Stored data entries:
(** * valhalla/midgard/encoded.h : the 5-bit polyline codec

    A shallow embedding of [Shape5Decoder], the two [decode] overloads and
    [encode] of [src/valhalla/midgard/encoded.h], followed by the properties
    of the codec.

    Conventions of the embedding.
    - [int] / [int32_t] is a [Z] in [-2^31, 2^31); arithmetic that can leave
      that range is written with its two's-complement wrap ([wrap32]), and
      a shift of an [int] takes its count modulo 32 ([shl32]).
    - [unsigned int] is a [Z] in [0, 2^32) ([wrapu32]).
    - a buffer ([std::string], or a [const char*] with its length) is a
      [list ascii]; the signedness of [char] is a parameter.
    - [double] is the kernel's binary64 [float].
    - A member function of the decoder is a function from the decoder to an
      outcome and the decoder it leaves behind: a C++ exception does not undo
      the assignments made before it was thrown. *)

From Stdlib Require Import ZArith List Ascii String Floats.
From Stdlib Require Import QArith Qabs Qpower Bool Lia.
Import ListNotations.

Set Warnings "-inexact-float".

Local Open Scope Z_scope.

(** ** Machine integers *)

(** Conversion to [int]: the value modulo 2^32, in [-2^31, 2^31). *)
Definition wrap32 (z : Z) : Z := (z + 2 ^ 31) mod 2 ^ 32 - 2 ^ 31.

(** Conversion to [unsigned int]. *)
Definition wrapu32 (z : Z) : Z := z mod 2 ^ 32.

Definition INT_MIN : Z := - 2 ^ 31.
Definition INT_MAX : Z := 2 ^ 31 - 1.

Definition in_int (z : Z) : Prop := INT_MIN <= z <= INT_MAX.

(** Closed facts are settled by evaluation. *)
Ltac by_computation :=
  vm_compute; repeat split; try reflexivity; try discriminate.

(** Bounds of an [int]. *)
Ltac int_bounds := unfold in_int, INT_MIN, INT_MAX in *; lia.

Definition add32 (a b : Z) : Z := wrap32 (a + b).
Definition sub32 (a b : Z) : Z := wrap32 (a - b).

(** [a << s] on [int]: the bits shifted out of the 32-bit word are lost.
    The language gives no meaning to a count of 32 or more; the shift
    instructions of x86-64 and AArch64 take the count modulo 32, and so does
    the embedding. *)
Definition shl32 (a s : Z) : Z := wrap32 (Z.shiftl a (s mod 32)).

(** [static_cast<char>(n)]: the low eight bits. *)
Definition char_of_int (n : Z) : ascii := ascii_of_N (Z.to_N (n mod 256)).

(** The code of a character, 0..255. *)
Definition code (c : ascii) : Z := Z.of_N (N_of_ascii c).

(** ** Doubles *)

(** [static_cast<double>(k)] for an [int] [k]: exact. *)
Definition double_of_int (k : Z) : float :=
  SF2Prim (binary_normalize prec emax k 0 false).

(** The integer nearest to [m * 2^e], the upper one when two are as near. *)
Definition nearest (m : positive) (e : Z) : Z :=
  if 0 <=? e then Z.pos m * 2 ^ e
  else
    let n := 2 ^ (- e) in
    let q := Z.pos m / n in
    let r := Z.pos m mod n in
    if n <=? 2 * r then q + 1 else q.

(** The integer nearest to the finite value [(-1)^s * m * 2^e], halves away
    from zero: what C's [round] returns. *)
Definition round_half_away (s : bool) (m : positive) (e : Z) : Z :=
  if s then - nearest m e else nearest m e.

(** [static_cast<int>(round(x))]. [round] yields an integral double, which
    the cast converts exactly when it fits in an [int]; a value that does not
    fit (or a NaN or an infinity) has no defined conversion, and the x86-64
    conversion instruction then yields [INT_MIN]. *)
Definition int_of_round (x : float) : Z :=
  match Prim2SF x with
  | S754_zero _ => 0
  | S754_finite s m e =>
      let k := round_half_away s m e in
      if (INT_MIN <=? k) && (k <=? INT_MAX) then k else INT_MIN
  | _ => INT_MIN
  end.

(** The exact value of a double, as a rational (0 for NaN and infinities). *)
Definition Q_of_double (x : float) : Q :=
  match Prim2SF x with
  | S754_finite s m e =>
      let v := (inject_Z (Z.pos m) * Qpower 2 e)%Q in
      if s then Qopp v else v
  | _ => 0%Q
  end.

Definition is_finite (x : float) : bool :=
  match Prim2SF x with
  | S754_zero _ | S754_finite _ _ _ => true
  | _ => false
  end.

(** ** Points and outcomes *)

(** The point type of the templates: constructible from two doubles, read
    through [first] (longitude) and [second] (latitude). *)
Record Point : Type := mkPoint { first : float; second : float }.

(** What a call can do: return, throw [std::runtime_error(what)], or read
    outside the buffer it was given. *)
Inductive outcome (A : Type) : Type :=
| Ok (a : A)
| Throw (what : string)
| OutOfBounds.
Arguments Ok {A} a.
Arguments Throw {A} what.
Arguments OutOfBounds {A}.

Definition MalformedStream : string := "Bad encoded polyline".

(** ** Containers *)

(** The containers [decode] can fill: default-constructible, grown at the
    back, read as a sequence. *)
Class container_t (C : Type) : Type := {
  container_new : C;
  emplace_back : Point -> C -> C;
  elements : C -> list Point;
  elements_new : elements container_new = [];
  elements_emplace_back :
    forall p c, elements (emplace_back p c) = elements c ++ [p]
}.

(** [std::vector]: its elements and its capacity. A push into a full vector
    reallocates to twice the capacity. *)
Record vector : Type := mkVector { data : list Point; capacity : nat }.

Definition vector_new : vector := mkVector [] 0.

Definition reserve (n : nat) (v : vector) : vector :=
  if Nat.ltb (capacity v) n then mkVector (data v) n else v.

Definition vector_emplace_back (p : Point) (v : vector) : vector :=
  if Nat.ltb (List.length (data v)) (capacity v)
  then mkVector (data v ++ [p]) (capacity v)
  else mkVector (data v ++ [p]) (Nat.max 1 (2 * capacity v)).

(** [std::list<Point>], [std::deque<Point>]: a sequence with no capacity. *)
#[export] Instance list_container : container_t (list Point) := {
  container_new := [];
  emplace_back := fun p c => c ++ [p];
  elements := fun c => c;
  elements_new := eq_refl;
  elements_emplace_back := fun p c => eq_refl
}.

(** ** The 7-bit codec *)

(** [Shape7Decoder], [decode7] and [encode7]. The header declares
    [encode7Sample] and [decode7Sample] and does not define them: they are
    parameters. [decode7Sample] is given the memory behind its pointers, the
    offsets of [*begin] and [end] and the previous value, and returns its
    outcome with the offset it leaves in [*begin]. With a sample decoder
    that is not known to move forward, the loop of [decode7] takes its fuel
    from the caller. *)
Module Varint7.
Section Samples.

Variable encode7Sample : Z -> list ascii -> list ascii.
Variable decode7Sample : list ascii -> nat -> nat -> Z -> outcome Z * nat.

Record Shape7Decoder : Type := mkShape7Decoder {
  mem : list ascii;
  begin : nat;
  end_ : nat;
  lat : Z;
  lon : Z;
  prec : float
}.

Definition Shape7Decoder_new (buf : list ascii) (precision : float)
  : Shape7Decoder :=
  mkShape7Decoder buf 0%nat (0 + List.length buf)%nat 0 0 precision.

Definition empty (d : Shape7Decoder) : bool := Nat.eqb (begin d) (end_ d).

Definition next (previous : Z) (d : Shape7Decoder)
  : outcome Z * Shape7Decoder :=
  let (r, b) := decode7Sample (mem d) (begin d) (end_ d) previous in
  (r, mkShape7Decoder (mem d) b (end_ d) (lat d) (lon d) (prec d)).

What is needed: Show every line above in which the word "midgard" is found.

Answer to the exercise:
(** * valhalla/midgard/encoded.h : the 5-bit polyline codec
    [encode] of [src/valhalla/midgard/encoded.h], followed by the properties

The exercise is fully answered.